### Work required
What you return must be the lines of the data that hold the word "Lemma".

Given data START

(* ===== verification/Bkexecd.v ===== *)
(** * The BOF loader: [src/borph/kernel/bkexecd.c] and [src/borph/kernel/borph.c]

[borph_load_hw] configures the FPGAs of a BOF file and builds the process's
[borph_info]; [borph_exit_fpga] takes it down.  The daemon that calls the one and the
binary format handler that queues files for it are in [Exec]. *)
From stdpp Require Import base list gmap strings.
From S2P Require Import Prelude Bof Hwr Driver.
From Stdlib Require Import ZArith Lia.

(** [struct linux_binprm]: the first bytes of the file and the file itself. *)
Record linux_binprm : Type := Binprm {
  bp_buf : list Z;
  bp_file : file
}.

Definition BINPRM_BUF_SIZE : Z := 128.

(** How a step of the loader ends: it goes on, or jumps to [out_delregion]. *)
Inductive outcome (A : Type) : Type := Next (a : A) | Out (retval : Z).
Arguments Next {A} _.
Arguments Out {A} _.

Definition bi_set_region (l : list borph_hw_region) (b : borph_info) : borph_info :=
  BorphInfo l (bi_ioreg b) (bi_ioreg_mode b) (bi_status b).
Definition bi_set_ioreg (l : list borph_ioreg) (b : borph_info) : borph_info :=
  BorphInfo (bi_hw_region b) l (bi_ioreg_mode b) (bi_status b).
Definition bi_set_ioreg_mode (m : Z) (b : borph_info) : borph_info :=
  BorphInfo (bi_hw_region b) (bi_ioreg b) m (bi_status b).
Definition bi_set_status (v : Z) (b : borph_info) : borph_info :=
  BorphInfo (bi_hw_region b) (bi_ioreg b) (bi_ioreg_mode b) v.

Section loader.
Context {D : Type}.
Abbreviation K := (M (kstate D)).
Variable ops_at : Z -> hwr_operations D.

Definition info_mod (t : Z) (f : borph_info -> borph_info) : K unit :=
  mmodify (fun s => set_infos (alter f t (k_infos s)) s).

(** ** borph.c *)

(** Unlinks and frees the registers, first to last. *)
Fixpoint free_ioregs (t : Z) (l : list borph_ioreg) : K unit :=
  match l with
  | [] => mret tt
  | _ :: l => do! info_mod t (bi_set_ioreg l) in do! kfree in free_ioregs t l
  end.

(** The driver's [unconfigure] member, if any, between [get_hwrops] and
[put_hwrops]. *)
Definition unconfigure_region (a : hwr_addr) : K unit :=
  let! hwrops := get_hwrops a in
  do! match hwrops with
      | Some o => match op_unconfigure (ops_at o) with
                  | Some unconfigure => let! _ := unconfigure a in mret tt
                  | None => mret tt
                  end
      | None => mret tt
      end in
  put_hwrops a.

Fixpoint exit_regions (t : Z) (l : list borph_hw_region) : K unit :=
  match l with
  | [] => mret tt
  | region :: l =>
      let a := reg_addr region in
      do! kfree in
      do! hwr_deactivate a in
      do! unconfigure_region a in
      do! release_hwr ops_at a in
      do! info_mod t (bi_set_region l) in
      do! kfree in
      exit_regions t l
  end.

Definition borph_exit_fpga (t : Z) : K unit :=
  let! bi := mgets (fun s => k_infos s !! t) in
  match bi with
  | None => mret tt
  | Some bi =>
      do! free_ioregs t (bi_ioreg bi) in
      do! exit_regions t (bi_hw_region bi) in
      do! kfree in
      mmodify (fun s => set_infos (delete t (k_infos s)) s)
  end.

(** ** bkexecd.c *)
Definition HAC_TYPE : Z := HAC_RHINO.

(** [bpr_nextfree] writes the address it found into the header: the answer and
the address. *)
Fixpoint nextfree_loop (n : nat) (i : Z) (a : hwr_addr) : K (option phyref * hwr_addr) :=
  match n with
  | O => mret (None, a)
  | S n =>
      let a := HwrAddr (class a) i in
      let! r := reserve_hwr ops_at a in
      match r with
      | Some r => mret (Some r, a)
      | None => nextfree_loop n (i + 1) a
      end
  end.

Definition bpr_nextfree (a : hwr_addr) : K (option phyref * hwr_addr) :=
  if negb (class a =? HAC_TYPE) then mret (None, a) else nextfree_loop 4 0 a.

(** The register loop; [ibuf] is the stack variable [bof_ioreg], which a short
read leaves partly as it was. *)
Fixpoint load_ioregs (n : nat) (t : Z) (f : file) (strtab : list Z) (a : hwr_addr)
    (cur_foff : Z) (ibuf : list Z) : K (outcome Z) :=
  match n with
  | O => mret (Next cur_foff)
  | S n =>
      let! reg := kmalloc in
      let '(retval, d) := kernel_read f cur_foff sizeof_bofioreg in
      if retval <? 0 then mret (Out retval)
      else if negb reg then mfault NullDeref
      else
        let ibuf := overlay d ibuf in
        let r := dec_bofioreg ibuf in
        do! info_mod t (fun bi => bi_set_ioreg
          (Ioreg strtab (ior_name r) (ior_mode r) (ior_loc r) (ior_len r) a :: bi_ioreg bi) bi) in
        load_ioregs n t f strtab a (u32 (cur_foff + sizeof_bofioreg)) ibuf
  end.

(** One hardware region, from the reservation to the activation; [h] is its
header and [cur_foff] the offset behind it; the result carries what the driver's
[configure] returned.  [heap] and [ibuf] are what the
string table buffer and the register header hold before they are read. *)
Definition load_region (t : Z) (f : file) (h : hwrhdr) (cur_foff : Z)
    (heap ibuf : list Z) : K (outcome Z) :=
  let! (hwr, a) :=
    (if truthy (Z.land (flag h) HFG_PLACED)
     then let! r := reserve_hwr ops_at (haddr h) in mret (r, haddr h)
     else bpr_nextfree (haddr h)) in
  match hwr with
  | None => mret (Out (- EBUSY))
  | Some hwr =>
      do! phy_update hwr (ph_set_task (Some t)) in
      let strtab_foff := u32 (cur_foff + nr_symbol h * sizeof_bofioreg) in
      let strtab_len := u32 (pl_off h - strtab_off h) in
      if negb (truthy strtab_len) && truthy (nr_symbol h) then mret (Out (- ENOEXEC))
      else
        let! ok := kmalloc in
        if negb ok then mret (Out (- ENOEXEC))
        else
          let '(retval, d) := kernel_read f strtab_foff strtab_len in
          if retval <? 0 then mret (Out retval)
          else
            let strtab := overlay d (slice 0 strtab_len heap) in
            let! region := kmalloc in
            if negb region then mfault NullDeref
            else
              do! info_mod t (fun bi =>
                bi_set_region (HwRegion a strtab :: bi_hw_region bi) bi) in
              let! r := load_ioregs (Z.to_nat (nr_symbol h)) t f strtab a cur_foff ibuf in
              match r with
              | Out retval => mret (Out retval)
              | Next _ =>
                  let! hwrops := get_hwrops a in
                  match (o ← hwrops; op_configure (ops_at o)) with
                  | None => mret (Out (- ENOEXEC))
                  | Some configure =>
                      let! retval := configure a f (pl_off h) (pl_len h) in
                      do! put_hwrops a in
                      if retval <? 0 then mret (Out retval)
                      else do! hwr_activate a in mret (Next retval)
                  end
              end
  end.

(** The region loop; [hbuf] is the stack variable [hwrhdr]. *)
Fixpoint load_regions (n : nat) (t : Z) (f : file) (cur_foff retval : Z)
    (hbuf heap ibuf : list Z) : K (outcome unit) :=
  match n with
  | O => mret (Next tt)
  | S n =>
      if cur_foff =? 0 then mret (Out retval)
      else
        let '(retval, d) := kernel_read f cur_foff sizeof_hwrhdr in
        if retval <? 0 then mret (Out retval)
        else
          let hbuf := overlay d hbuf in
          let h := dec_hwrhdr hbuf in
          let! r := load_region t f h (u32 (cur_foff + sizeof_hwrhdr)) heap ibuf in
          match r with
          | Out retval => mret (Out retval)
          | Next retval => load_regions n t f (next_hwr h) retval hbuf heap ibuf
          end
  end.

Definition borph_load_hw (t : Z) (bprm : linux_binprm) (hbuf heap ibuf : list Z) : K Z :=
  let! ok := kmalloc in
  if negb ok then mfault NullDeref
  else
    do! mmodify (fun s => set_infos (<[t := BorphInfo [] [] 1 0]> (k_infos s)) s) in
    let h := dec_bofhdr (bp_buf bprm) in
    let! r := load_regions (Z.to_nat (b_numchip h)) t (bp_file bprm) (b_hwoff h) (- EIO)
                hbuf heap ibuf in
    match r with
    | Next _ =>
        do! info_mod t (fun bi => bi_set_status (Z.lor (bi_status bi) 1) bi) in
        mret 0
    | Out retval => do! borph_exit_fpga t in mret retval
    end.
End loader.

(** ** One region of a well-formed file *)

(** The register record the loader builds from a symbol of the file. *)
Definition mk_ioreg (strtab : list Z) (a : hwr_addr) (r : bofioreg) : borph_ioreg :=
  Ioreg strtab (ior_name r) (ior_mode r) (ior_loc r) (ior_len r) a.

(** The region header [h], the symbols [regs] and the string table [strtab] lie
one after the other at [off] in the file. *)
Record region_image (f : file) (off : Z) (h : hwrhdr) (regs : list bofioreg)
    (strtab : list Z) : Prop := {
  ri_err : forall o n, f_err f o n = None;
  ri_off : 0 < off;
  ri_data : slice off (sizeof_hwrhdr + sizeof_bofioreg * zlen regs + zlen strtab) (f_data f)
            = enc_hwrhdr h ++ concat (enc_bofioreg <$> regs) ++ strtab;
  ri_max : zlen (f_data f) < 2 ^ 31;
  ri_hdr : wf_hwrhdr h;
  ri_regs : Forall wf_bofioreg regs;
  ri_nsym : nr_symbol h = zlen regs;
  ri_strtab : u32 (pl_off h - strtab_off h) = zlen strtab;
  ri_names : strtab = [] -> regs = []
}.

Lemma zlen_enc_regs regs :
  zlen (concat (enc_bofioreg <$> regs)) = sizeof_bofioreg * zlen regs.
Proof.
  induction regs as [|r regs IH]; [done|]. cbn [fmap list_fmap concat].
  rewrite zlen_app, IH, zlen_enc_bofioreg, zlen_cons. lia.
Qed.

(** A slice that is known contains its parts. *)
Lemma slice_part off n l1 l2 l3 (l : list Z) :
  0 <= off -> slice off n l = l1 ++ l2 ++ l3 -> zlen l1 + zlen l2 + zlen l3 = n ->
  slice (off + zlen l1) (zlen l2) l = l2 /\ (0 < n -> off + n <= zlen l).
Proof.
  intros Ho Hs Hn. pose proof (zlen_nonneg l1). pose proof (zlen_nonneg l2).
  pose proof (zlen_nonneg l3). split.
  - rewrite <- (slice_slice off n) by lia. rewrite Hs. by apply slice_exact.
  - apply (f_equal zlen) in Hs. rewrite !zlen_app in Hs. unfold slice, zlen in *.
    rewrite length_take, length_drop in Hs. lia.
Qed.

Lemma region_image_bound f off h regs strtab :
  region_image f off h regs strtab ->
  off + sizeof_hwrhdr + sizeof_bofioreg * zlen regs + zlen strtab <= zlen (f_data f).
Proof.
  intros [He Ho Hd Hm _ _ _ _ _].
  destruct (slice_part _ _ [] _ _ _ (Z.lt_le_incl _ _ Ho) (Hd : _ = [] ++ _)) as [_ E].
  - rewrite zlen_app, zlen_enc_hwrhdr, zlen_enc_regs, zlen_nil. lia.
  - pose proof (zlen_nonneg regs). pose proof (zlen_nonneg strtab).
    unfold sizeof_hwrhdr, sizeof_bofioreg in *. lia.
Qed.

Lemma kernel_read_slice f off n d :
  (forall o n, f_err f o n = None) -> 0 <= n < 2 ^ 31 -> slice off n (f_data f) = d ->
  zlen d = n -> kernel_read f off n = (n, d).
Proof.
  intros He Hn Hd Hz. unfold kernel_read. rewrite (proj2 (Z.leb_gt _ _)) by lia.
  rewrite He, Hd. by rewrite Hz.
Qed.

Lemma region_read_hdr f off h regs strtab :
  region_image f off h regs strtab ->
  kernel_read f off sizeof_hwrhdr = (sizeof_hwrhdr, enc_hwrhdr h).
Proof.
  intros [He Ho Hd Hm _ _ _ _ _].
  apply kernel_read_slice; [done|done| |apply zlen_enc_hwrhdr].
  destruct (slice_part _ _ [] _ _ _ (Z.lt_le_incl _ _ Ho) (Hd : _ = [] ++ _)) as [E _].
  - rewrite zlen_app, zlen_enc_hwrhdr, zlen_enc_regs, zlen_nil. lia.
  - by rewrite zlen_nil, Z.add_0_r, zlen_enc_hwrhdr in E.
Qed.

Lemma region_read_strtab f off h regs strtab :
  region_image f off h regs strtab ->
  kernel_read f (off + sizeof_hwrhdr + zlen regs * sizeof_bofioreg) (zlen strtab)
  = (zlen strtab, strtab).
Proof.
  intros H. pose proof (region_image_bound _ _ _ _ _ H) as Hb.
  destruct H as [He Ho Hd Hm _ _ _ _ _]. pose proof (zlen_nonneg strtab).
  pose proof (zlen_nonneg regs).
  apply kernel_read_slice; [done|unfold sizeof_hwrhdr, sizeof_bofioreg in *; lia| |done].
  rewrite app_assoc in Hd. set (l1 := _ ++ concat _) in Hd.
  replace (l1 ++ strtab) with (l1 ++ strtab ++ []) in Hd by (by rewrite app_nil_r).
  destruct (slice_part _ _ _ _ _ _ (Z.lt_le_incl _ _ Ho) Hd) as [E _]; unfold l1 in *.
  - rewrite zlen_app, zlen_enc_hwrhdr, zlen_enc_regs, zlen_nil. lia.
  - rewrite zlen_app, zlen_enc_hwrhdr, zlen_enc_regs in E.
    by rewrite <- Z.add_assoc, (Z.mul_comm (zlen regs)).
Qed.

Lemma region_read_reg f off h r1 r r2 strtab :
  region_image f off h (r1 ++ r :: r2) strtab ->
  kernel_read f (off + sizeof_hwrhdr + zlen r1 * sizeof_bofioreg) sizeof_bofioreg
  = (sizeof_bofioreg, enc_bofioreg r).
Proof.
  intros [He Ho Hd Hm _ _ _ _ _].
  apply kernel_read_slice; [done|done| |apply zlen_enc_bofioreg].
  rewrite fmap_app, concat_app in Hd. cbn [fmap list_fmap concat] in Hd.
  rewrite <- !app_assoc, (app_assoc (enc_hwrhdr h)) in Hd.
  destruct (slice_part _ _ _ _ _ _ (Z.lt_le_incl _ _ Ho) Hd) as [E _].
  - rewrite !zlen_app, zlen_enc_hwrhdr, zlen_enc_bofioreg, zlen_cons.
    rewrite !zlen_enc_regs. lia.
  - rewrite zlen_app, zlen_enc_hwrhdr, zlen_enc_regs, zlen_enc_bofioreg in E.
    by rewrite <- Z.add_assoc, (Z.mul_comm (zlen r1)).
Qed.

Given data END

### Solution for this exercise
Lemma zlen_enc_regs regs :
Lemma slice_part off n l1 l2 l3 (l : list Z) :
Lemma region_image_bound f off h regs strtab :
Lemma kernel_read_slice f off n d :
Lemma region_read_hdr f off h regs strtab :
Lemma region_read_strtab f off h regs strtab :
Lemma region_read_reg f off h r1 r r2 strtab :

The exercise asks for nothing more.